Once we figured out where we needed to go - through the lobby of a commercial building and down a few flights - we parted a curtain, and turned to each other with broad smiles on our faces and gestures of approval. A friend had mentioned Sakagura a while back, saying don't forget to find this amazing Japanese restaurant when you are walking on 43rd. I put it in my notes, and made reservations on a Thursday evening at 7:00 pm. We only waited a few minutes, but when we were taken to our booth - we were a party of six - every table was filled. Somehow the minimal interior with cement flooring, simple wood tables, bamboo, and a bar that extends down an entire side of the restaurant came together seamlessly. For me, however, it was the large flowering branches of cherry blossoms that captured my attention - and heart. It was the middle of April, and I had been eagerly awaiting these trees to open their buds in Central Park, but they had been taking their sweet time after a very cold winter.
Known for their extensive selection of Sake, we browsed through the long list, and then took the advice of our server. Several of the items on the menu were a bit different from what some of us were accustomed to sampling, but that we did. Together with some standards like edamame, we ordered numerous small plates and main dishes to share - chicken, beef, fish, including fried eel and fillet of salmon sashimi, udon noodles, spinach with a sesame paste, rice balls with miso painted on top and the show-stopper, mashed potato balls fried in a sweet donut batter. Different and delicious.
On more than one occasion, as we walked 45th, a long line snaked out of BentOn, a small takeout eatery. This tiny gem provides authentic Japanese bento boxes to the lunch crowd in Midtown, a welcome break from traditional American fare. When striking up a conversation with a Japanese businessman who had stopped by for lunch, he shared his opinion about the food, saying that he felt it had been modified a bit for American palettes, but was as close to authentic as he had tried in Manhattan. The bento boxes vary per day and are served alongside their specialty drinks.
Aburiya Kinnosuke itself seems to be a portal away from the midtown bustle into a quiet and elegant Tokyo restaurant. Seating is available in the main dining room, around the grill, and in small private rooms - one of which features tatami mats, where guests can have a more traditional Japanese experience.Focusing on the izakaya style of dining, the meal is usually comprised of several small dishes shared among a table (comparable to the Spanish tradition of tapas). The menu is extensive, featuring over 100 plates, most of which are based on robata grilling, another Japanese culinary tradition in which skewers are slow-grilled over hot charcoal.Arriving in time for lunch, two of our team were the eager enthusiasts willing to try the specials of the day - dishes prepared in limited quantities each afternoon. On this particular day, there was very fresh Bluefin tuna collar, followed by the Aburiya set – a dish that featured simmered fish, washu beef and sashimi – and then everyone's favorite, the bentou box set, filled with a combination of Japanese small dishes.

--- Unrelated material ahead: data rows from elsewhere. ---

(** Witness of X13: the running example on the blocked disk. *)
Lemma rejected_cleanup_comes_after_deployment_witness :
  exists before,
    run (@generateDeployment Scenario.stuck Demo.args) Demo.world =
      (Throw (Rejected "ENOTDIR: not a directory, rm"),
       {| files := files Demo.world;
          trace := trace Demo.world ++ before
                   ++ [ Deploy
                          {| foreignToken := Demo.predictedCowToken;
                             param_multiTokenMediatorGnosisChain :=
                               Some "0xf6A78083ca3e2a662D6dd1703c939c8aCE2e268d";
                             param_merkleRoot := Demo.leafHash Demo.alice;
                             communityFundsTarget := Demo.predictedCowDao;
                             gnoToken :=
                               Some "0x9c58bacc331c9aa871afd802db6379a98e80cedb";
                             param_gnoPrice := Some "375000";
                             nativeTokenPrice := 150000000000000000;
                             wrappedNativeToken :=
                               Some "0xe91d153e0b41518a2ce8dd3d7944fa863463a97d" |};
                        Log "Clearing old files...";
                        Rm (OUTPUT_FOLDER_GC +:+ "/claims.json") ] |}) /\
    existsb goesOn before = true /\
    forallb (fun ev => negb (mutates ev)) before = true.
Proof.
  eapply (@rejected_cleanup_comes_after_deployment Scenario.stuck
            Demo.args Demo.world [Scenario.deployer] Scenario.deployer "{}"
            (Demo.settings None None) [Demo.alice] Demo.safe Demo.predicted
            {| expectedAddress := None; contractMembers := ∅ |}
            {| expectedAddress := None; contractMembers := ∅ |}
            _ "0x00000000000000000000000000000000000000b7");
    vm_compute; reflexivity.
Defined.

Dainobu is a small Japanese market filled to the brim with aisles of colorful packages of food. Fridges along the side walls house the day's selection of bento boxes prepared fresh in a small kitchen at the back of the store. When we walked 47th street, Maria and Jasphy, two of the summer interns, loved browsing the aisles, impressed by its authenticity – "Dainobu is the real deal," they said. The girls picked up a daifuku each and left happy with their sweet treats.
Since its initiation in 1959, Tony's Di Napoli has thrived as a family-run Italian restaurant. The menu, more specifically, is inspired by Southern Neapolitan cuisine. Everything at Tony's is served family style. That is, one portion is large enough to feed two or three people. Over the years, many in the world of show business have come through their doors, thus inspiring Tony's to memorialize their visits with portraits lining the wall. Some subjects of these paintings include Antonio Banderas, Hugh Jackman, Bernadette Peters, Whoopi Goldberg, Alec Baldwin, and Christina Applegate. The food was good, but for added entertainment, it was fun for some members of the Manhattan Sideways team to stroll around the restaurant trying to name everyone on the walls.
When the City of New York acquired this lot to house Engine 65 in 1895, clubs and residents around the area feared it would disturb the peace. Having calls since their very first night on the job, and as the first responder to Times Square, it became clear that the service was needed and soon became wildly appreciated. One of the firemen, Chris, told me this was something he had always wanted to do. “I love the camaraderie between the guys,” he said, a theme that seems to reoccur throughout all Manhattan fire stations.